Gabriel ha cultivado su propia ética de trabajo para llegar al sitio donde se encuentra y ganar un estilo propio. “Mucha gente me dice, ‘yo ya sé cuándo es un cuadro tuyo’. Eso me gusta mucho, porque creo que es lo que busca el artista, que vean un cuadro y digan, ‘ese es de Kandinsky, y este es este’. En eso estoy, todavía”. Desde esa perspectiva, se le hace incomprensible que existan artistas que se quejan de pintar dos cuadros al año: “¿Cómo se van a quedar con dos cuadros al año, hermano, cuando podrían pintar, no sé, treinta?”.
El oficio también tiene sus gajes, unos que le han hecho pensar en dejar de pintar, en dedicarse a otra cosa para “volver a encontrar esa pasión, y que no me importe si vendo o no. Si no tuviera que vender los cuadros, no tendría redes. Pero tengo que estar ahí, pendiente de si me escriben. Son cosas que me han alejado un poco de la pintura”.
Mejor que te aleje eso a que sean otras cosas las que te quieran arrancar. Al pintor le parece absurdo que, entre las pocas opciones que puede haber en este país, existan niños y jóvenes que “aspiren a ser políticos para tener plata, sin ubicarse que van a tener que robar”.

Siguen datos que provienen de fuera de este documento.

Lemma evalBaseUrl_falsy (env : Runtime.JsValue) :
  Runtime.ToBoolean env = false → Runtime.evalBaseUrl env = Runtime.VString "".
Proof. unfold Runtime.evalBaseUrl, Runtime.LogicalOr. by intros ->. Qed.



(** X3. With a falsy configuration value ([undefined], [null], [false] or
    the empty string) the base is the empty string, so every endpoint
    resolves to a relative path: the normalized endpoint alone, never
    prefixed by the text "undefined", "null" or "false". *)
Theorem runtime_falsy_config_relative (env : Runtime.JsValue) (e : string) :
  Runtime.ToBoolean env = false →
  Runtime.getApiUrl {| Runtime.VITE_API_URL := env;
                       Runtime.API_BASE_URL := Runtime.evalBaseUrl env |}
                    (Runtime.VString e)
  = Runtime.Normal (Runtime.VString (normalizedEndpoint e)).
Proof.
  intros Henv. rewrite runtime_getApiUrl_string.
  cbn [Runtime.API_BASE_URL]. by rewrite evalBaseUrl_falsy.
Qed.

Lemma runtime_falsy_config_relative_witness :
  Runtime.getApiUrl {| Runtime.VITE_API_URL := Runtime.VNull;
                       Runtime.API_BASE_URL := Runtime.evalBaseUrl Runtime.VNull |}
                    (Runtime.VString "chat")
  = Runtime.Normal (Runtime.VString (normalizedEndpoint "chat")).
Proof.
  apply (runtime_falsy_config_relative Runtime.VNull "chat"). reflexivity.
Defined.

(** X4. Resolving an already resolved URL again changes it unless the base
    is empty: [getApiUrl] is idempotent exactly for the empty base, and for
    any other base the second call makes the URL longer by at least the
    length of the base. *)
Theorem getApiUrl_twice_iff (base e : string) :
  (getApiUrl base (getApiUrl base e) = getApiUrl base e ↔ base = "") ∧
  String.length (getApiUrl base e) + String.length base
  ≤ String.length (getApiUrl base (getApiUrl base e)).
Proof.
  assert (Hlen : String.length (getApiUrl base e) + String.length base
                 ≤ String.length (getApiUrl base (getApiUrl base e))).
  { unfold getApiUrl at 2. rewrite length_append, length_normalizedEndpoint. lia. }
  split; [| exact Hlen]. split.
  - intros Heq. rewrite Heq in Hlen.
    destruct base as [|c base]; [done |]. simpl in Hlen. lia.
  - intros ->. rewrite !getApiUrl_empty_base.
    apply normalizedEndpoint_fixed, normalizedEndpoint_startsWith.
Qed.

Por eso, Gabriel regala este mensaje “a los jóvenes, a los niños que están inclinados por el arte, la pintura, la música, y a los padres que los apoyan: es durísimo dedicarte a lo que no te gusta hacer. Todos hacemos cosas que no nos gusta hacer, en algún momento, pero eso es una cosa muy básica de la existencia. El problema es que la sociedad nos corta, nos hace creer que no podemos o que no debemos, o nos hace pensar que un músico o un artista solamente tienen que ser drogadictos, y no es verdad. No necesitamos estar en ningún infierno. Y saber eso me parece mucho más práctico”.